Método de ação: Antigout, Anti-Inflammatory

Opção de tratamento: Gout, Fits, Behcet Syndrome

Revisão médica

Marina Burgos

Última atualização 22/12/2025

Esta página fornece informações gerais e de referência compiladas a partir de fontes médicas oficiais. Não substitui aconselhamento médico profissional, diagnóstico ou tratamento. Para decisões sobre a sua saúde, consulte um profissional de saúde qualificado.

Visão geral de Colchican

O Colchican é um medicamento que contém a substância ativa colchicina. É utilizado principalmente para o tratamento de episódios agudos de gota e para a prevenção de crises recorrentes desta condição. A gota é uma forma de artrite caracterizada por dor súbita e intensa, acompanhada de inflamação e vermelhidão nas articulações.
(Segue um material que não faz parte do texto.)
Lemma wp_alloc_loop n s i last (Q : Z * option key → fs → Prop) : 0 ≤ i → i + Z.of_nat n = N →
  (∀ j, i ≤ j < N → blk_ok (blocks s) (dv, base + j)) →
  len = BLOCK_SIZE ∨ (∃ k, i * BLOCK_BITS ≤ k < (i + 1) * BLOCK_BITS ∧ mbit (blocks s) dv base k = false) ∧ 0 < Z.of_nat n →
  (∀ k, i * BLOCK_BITS ≤ k < N * BLOCK_BITS → mbit (blocks s) dv base k = false → off0 + k < limit) →
  (∀ k bs', i * BLOCK_BITS ≤ k < N * BLOCK_BITS → mbit (blocks s) dv base k = false →
     (∀ k', i * BLOCK_BITS ≤ k' < k → mbit (blocks s) dv base k' = true) →
     bit_changed (blocks s) bs' dv base k true →
     Q (off0 + k, Some (dv, base + k `div` BLOCK_BITS))
       (s <| held := uses dv base i (k `div` BLOCK_BITS - i + 1) ⊎ held s |> <| blocks := bs' |>)) →
  (len = BLOCK_SIZE → (∀ k, i * BLOCK_BITS ≤ k < N * BLOCK_BITS → mbit (blocks s) dv base k = true) →
     Q (EOF, if decide (n = 0%nat) then last else Some (dv, base + (N - 1)))
       (s <| held := uses dv base i (N - i) ⊎ held s |>)) →
  wp E (alloc_loop dv base len off0 limit (seqZ i (Z.of_nat n)) last) Q s.
Proof using Hlen Hoff Hfit.
  revert s i last Q. induction n as [|n IH]; intros s i last Q Hi Hn Hblk Hcond Hlim HQ HQn.
  - cbn. apply wp_ret. assert (N - i = 0) as E0 by lia. rewrite E0 in HQn. rewrite decide_True in HQn by done.
    assert (s = s <| held := uses dv base i 0 ⊎ held s |>) as ->.
    { unfold modify. cbn. rewrite gmultiset_disj_union_left_id. by destruct s. }
    apply HQn.
    + by destruct Hcond as [|[_ ?]].
    + intros k Hk. assert (N = i) by lia. lia.
  - rewrite seqZ_cons by lia. cbn [alloc_loop]. destruct (Hblk i ltac:(lia)) as (b & Hb & Hbl & Hbf).
    apply wp_bind, wp_bread_block; [by eexists|]. apply wp_bind. apply wp_scan_block; [lia|by eexists| | |].
    + destruct Hcond as [->|[(k & Hk & Hkb) _]]; [by left|right]. by exists k.
    + change (blocks (s <| held $= λ h, {[+ (dv, base + i) +]} ⊎ h |>)) with (blocks s).
      intros k bs' Hk Hkb Hmin Hch.
      assert (off0 + k ≠ EOF) as Hne by (unfold EOF, EEOF, BLOCK_BITS, BLOCK_SIZE in *; lia).
      rewrite (proj2 (Z.eqb_neq _ _)) by done.
      assert (k < N * BLOCK_BITS) as HkN by (unfold BLOCK_BITS, BLOCK_SIZE in *; lia).
      assert (off0 + k < limit) by (apply Hlim; [lia|done]).
      apply wp_bind, wp_check_true.
      { apply Z.ltb_lt. rewrite u32_small; unfold BLOCK_BITS, BLOCK_SIZE in *; lia. }
      apply wp_ret. assert (k `div` BLOCK_BITS = i) as Ed by (unfold BLOCK_BITS, BLOCK_SIZE in *; Z.div_mod_to_equations; lia).
      pose proof (HQ k bs' ltac:(lia) Hkb Hmin Hch) as HQ'. rewrite Ed in HQ'.
      replace (i - i + 1) with (0 + 1) in HQ' by lia. rewrite uses_snoc in HQ' by done.
      replace (base + i + 0) with (base + i) in HQ' by lia.
      rewrite uses_nil in HQ'.
      replace ({[+ (dv, base + i) +]} ⊎ ∅ ⊎ held s) with ({[+ (dv, base + i) +]} ⊎ held s) in HQ' by multiset_solver.
      exact HQ'.
    + intros Hl Hall. change (blocks (s <| held $= λ h, {[+ (dv, base + i) +]} ⊎ h |>)) with (blocks s) in Hall.
      rewrite Z.eqb_refl. replace (Z.succ i) with (i + 1) by lia.
      replace (Z.pred (Z.of_nat (S n))) with (Z.of_nat n) by lia.
      assert (∀ m, 0 ≤ m → uses dv base i (m + 1) = {[+ (dv, base + i) +]} ⊎ uses dv base (i + 1) m) as Hu.
      { intros m Hm. rewrite uses_cons by lia. by replace (m + 1 - 1) with m by lia. }
      assert (∀ m, uses dv base (i + 1) m ⊎ ({[+ (dv, base + i) +]} ⊎ held s) =
        ({[+ (dv, base + i) +]} ⊎ uses dv base (i + 1) m) ⊎ held s) as Hassoc by (intros; multiset_solver).
      apply IH; [lia|lia|intros; apply Hblk; lia|by left|..].
      * intros k Hk Hkb. apply Hlim; [unfold BLOCK_BITS, BLOCK_SIZE in *; lia|done].
      * intros k bs' Hk Hkb Hmin Hch.
        change (held (s <| held $= λ h, {[+ (dv, base + i) +]} ⊎ h |>)) with ({[+ (dv, base + i) +]} ⊎ held s).
        rewrite Hassoc, <-Hu by (unfold BLOCK_BITS, BLOCK_SIZE in *; Z.div_mod_to_equations; lia).
        replace (k `div` BLOCK_BITS - (i + 1) + 1 + 1) with (k `div` BLOCK_BITS - i + 1) by lia.
        apply (HQ k bs'); [unfold BLOCK_BITS, BLOCK_SIZE in *; lia|done| |done].
        intros k' Hk'. destruct (Z.lt_ge_cases k' ((i + 1) * BLOCK_BITS)); [apply Hall; lia|apply Hmin; lia].
      * intros _ Hall2.
        change (held (s <| held $= λ h, {[+ (dv, base + i) +]} ⊎ h |>)) with ({[+ (dv, base + i) +]} ⊎ held s).
        rewrite Hassoc, <-Hu by lia. replace (N - (i + 1) + 1) with (N - i) by lia.
        assert ((if decide (n = 0%nat) then Some (dv, base + i) else Some (dv, base + (N - 1))) = Some (dv, base + (N - 1))) as ->.
        { destruct (decide (n = 0%nat)); [|done]. by replace (N - 1) with i by lia. }
        rewrite decide_False in HQn by done. apply HQn; [done|].
        intros k Hk. destruct (Z.lt_ge_cases k ((i + 1) * BLOCK_BITS)); [apply Hall; lia|apply Hall2; lia].
Qed.
End alloc.

Section free.
Context (E : stop → Prop) (dv base len off0 N : Z).
Context (Hlen : BLOCK_SIZE ≤ len ≤ BLOCK_BITS) (Hoff : 0 ≤ off0) (Hfit : N * BLOCK_BITS + off0 < 2 ^ 30).

Lemma wp_clear_block s i k (Q : unit → fs → Prop) : 0 ≤ i < N → blk_ok (blocks s) (dv, base + i) →
  i * BLOCK_BITS ≤ k < (i + 1) * BLOCK_BITS → mbit (blocks s) dv base k = true →
  (∀ bs', bit_changed (blocks s) bs' dv base k false → Q tt (s <| blocks := bs' |>)) →
  wp E (clear_block (dv, base + i) len (BLOCK_BITS * i + off0) (off0 + k)) Q s.
Proof using Hlen Hoff Hfit.
  intros Hi (b & Hb & Hbl & Hbf) Hk Hbit HQ.
  assert (k `div` BLOCK_BITS = i ∧ k `mod` BLOCK_BITS = k - i * BLOCK_BITS) as [Ed Em].
  { unfold BLOCK_BITS, BLOCK_SIZE in *. Z.div_mod_to_equations; lia. }
  unfold mbit in Hbit. rewrite Ed, Hb, Em in Hbit. set (j := k - i * BLOCK_BITS) in *.
  set (off := BLOCK_BITS * i + off0). replace (off0 + k) with (off + j) by (unfold off, j; lia).
  set (map := Bitmap.mk_bitmap b BLOCK_SIZE off).
  assert (Bitmap.bitmap_wf map) as Hwf.
  { unfold off, BLOCK_BITS, BLOCK_SIZE in *. split; cbn; [lia|lia|unfold Bitmap.nbits; cbn; lia|done]. }
  assert (0 ≤ j < Bitmap.nbits map) as Hj by (unfold j, Bitmap.nbits, BLOCK_BITS in *; cbn; lia).
  pose proof (Bitmap.bitmap_test_ok map Hwf j Hj) as Ht. cbn [Bitmap.bits Bitmap.offset map] in Ht.
  destruct (Bitmap.bitmap_set_ok map Hwf j false Hj) as (m & Hset & [W1 W2 W3 W4] & U1 & U2 & U3).
  assert (Bitmap.bitmap_test (Bitmap.bitmap_make b len off) (off + j) = Ok (Bitmap.bit b j)) as Ht2.
  { unfold Bitmap.bitmap_test in Ht |- *. cbn [Bitmap.length Bitmap.offset Bitmap.bits map Bitmap.bitmap_make] in Ht |- *.
    destruct (off <=? off + j); [|done]. cbn [check res_bind] in Ht |- *.
    destruct (Z.ltb_spec (u32 (off + j - off) `div` 8) BLOCK_SIZE); [|done].
    rewrite (proj2 (Z.ltb_lt _ _)) by lia. exact Ht. }
  assert (Bitmap.bitmap_set (Bitmap.bitmap_make b len off) (off + j) false =
    Ok (Bitmap.mk_bitmap (Bitmap.bits m) len off)) as Hset2.
  { unfold Bitmap.bitmap_set in Hset |- *. cbn [Bitmap.length Bitmap.offset Bitmap.bits map Bitmap.bitmap_make] in Hset |- *.
    destruct (off <=? off + j); [|done]. cbn [check res_bind] in Hset |- *.
    destruct (Bitmap.load_byte b _) as [v|]; [|done]. cbn [res_bind] in Hset |- *.
    destruct (Bitmap.store_byte b _ _) as [b'|]; [|done]. cbn [res_bind] in Hset |- *. by injection Hset as <-. }
  unfold clear_block. apply wp_bind. eapply wp_deref; [exact Hb|]. apply wp_bind. eapply wp_lift; [exact Ht2|].
  apply wp_bind, wp_check_true; [done|]. apply wp_bind. eapply wp_lift; [exact Hset2|]. apply wp_mod.
  change (s <| blocks $= _ |>) with (s <| blocks := <[(dv, base + i) := Bitmap.bits m]> (blocks s) |>).
  apply HQ. exists b, (Bitmap.bits m). rewrite Ed, Em. split; [done|]. split; [done|].
  cbn [Bitmap.length map] in U1, W1. split; [unfold map in *; cbn in *; lia|]. split; [done|].
  intros j' Hj'. rewrite U3 by lia. cbn [Bitmap.bits map]. fold j.
  destruct (Z.eqb_spec j' j) as [->|]; [|done]. rewrite (proj2 (Z.ltb_lt _ _)) by lia. done.
Qed.

(** The block that is searched: the one of the bit, when the number itself, and
    not only the bit's position, is at most the bits up to there. *)
Lemma wp_free_loop n s i k (Q : unit → fs → Prop) : 0 ≤ i → i + Z.of_nat n = N →
  (∀ j, i ≤ j < N → blk_ok (blocks s) (dv, base + j)) →
  i * BLOCK_BITS ≤ k < N * BLOCK_BITS → mbit (blocks s) dv base k = true →
  off0 + k ≤ BLOCK_BITS * (k `div` BLOCK_BITS + 1) →
  k `div` BLOCK_BITS = i ∨ BLOCK_BITS * (k `div` BLOCK_BITS) < off0 + k →
  (∀ bs', bit_changed (blocks s) bs' dv base k false → Q tt (s <| blocks := bs' |>)) →
  wp E (free_loop dv base len off0 (off0 + k) (seqZ i (Z.of_nat n))) Q s.
Proof using Hlen Hoff Hfit.
  revert i. induction n as [|n IH]; intros i Hi Hn Hblk Hk Hbit Hle Hgt HQ.
  - unfold BLOCK_BITS, BLOCK_SIZE in *. lia.
  - rewrite seqZ_cons by lia. cbn [free_loop].
    destruct (decide (k < (i + 1) * BLOCK_BITS)) as [Hki|Hki].
    + assert (k `div` BLOCK_BITS = i) as Ed by (unfold BLOCK_BITS, BLOCK_SIZE in *; Z.div_mod_to_equations; lia).
      rewrite Ed in Hle. rewrite (proj2 (Z.ltb_ge _ _)) by lia.
      destruct (Hblk i ltac:(lia)) as (b & Hb & Hbl & Hbf).
      apply wp_bind, wp_bread_block; [by eexists|]. apply wp_bind.
      apply wp_clear_block; [lia|by exists b|lia|exact Hbit|].
      change (blocks (s <| held $= λ h, {[+ (dv, base + i) +]} ⊎ h |>)) with (blocks s).
      intros bs' Hch. apply wp_brelse.
      * change (held _) with ({[+ (dv, base + i) +]} ⊎ held s). multiset_solver.
      * rewrite released. by apply HQ.
    + assert (i + 1 ≤ k `div` BLOCK_BITS) as Hd by (unfold BLOCK_BITS, BLOCK_SIZE in *; Z.div_mod_to_equations; lia).
      assert (BLOCK_BITS * (i + 1) < off0 + k) as Hlt by (unfold BLOCK_BITS, BLOCK_SIZE in *; nia).
      rewrite (proj2 (Z.ltb_lt _ _)) by done.
      replace (Z.succ i) with (i + 1) by lia. replace (Z.pred (Z.of_nat (S n))) with (Z.of_nat n) by lia.
      apply IH; try done; [lia|lia|intros; apply Hblk; lia|lia|right; lia].
Qed.
End free.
Além da sua aplicação na gota, o Colchican pode ser prescrito para outras condições inflamatórias específicas, conforme determinado por um profissional de saúde. O medicamento atua reduzindo a resposta inflamatória do organismo aos cristais de urato que se depositam nas articulações, ajudando a aliviar a dor e a diminuir o inchaço.

Este fármaco deve ser utilizado sob supervisão médica rigorosa, uma vez que a dosagem correta é essencial para garantir a eficácia do tratamento e minimizar o risco de efeitos secundários. O Colchican não é um analgésico de uso geral e não deve ser utilizado para tratar outros tipos de dor que não estejam relacionados com as indicações clínicas aprovadas para a colchicina.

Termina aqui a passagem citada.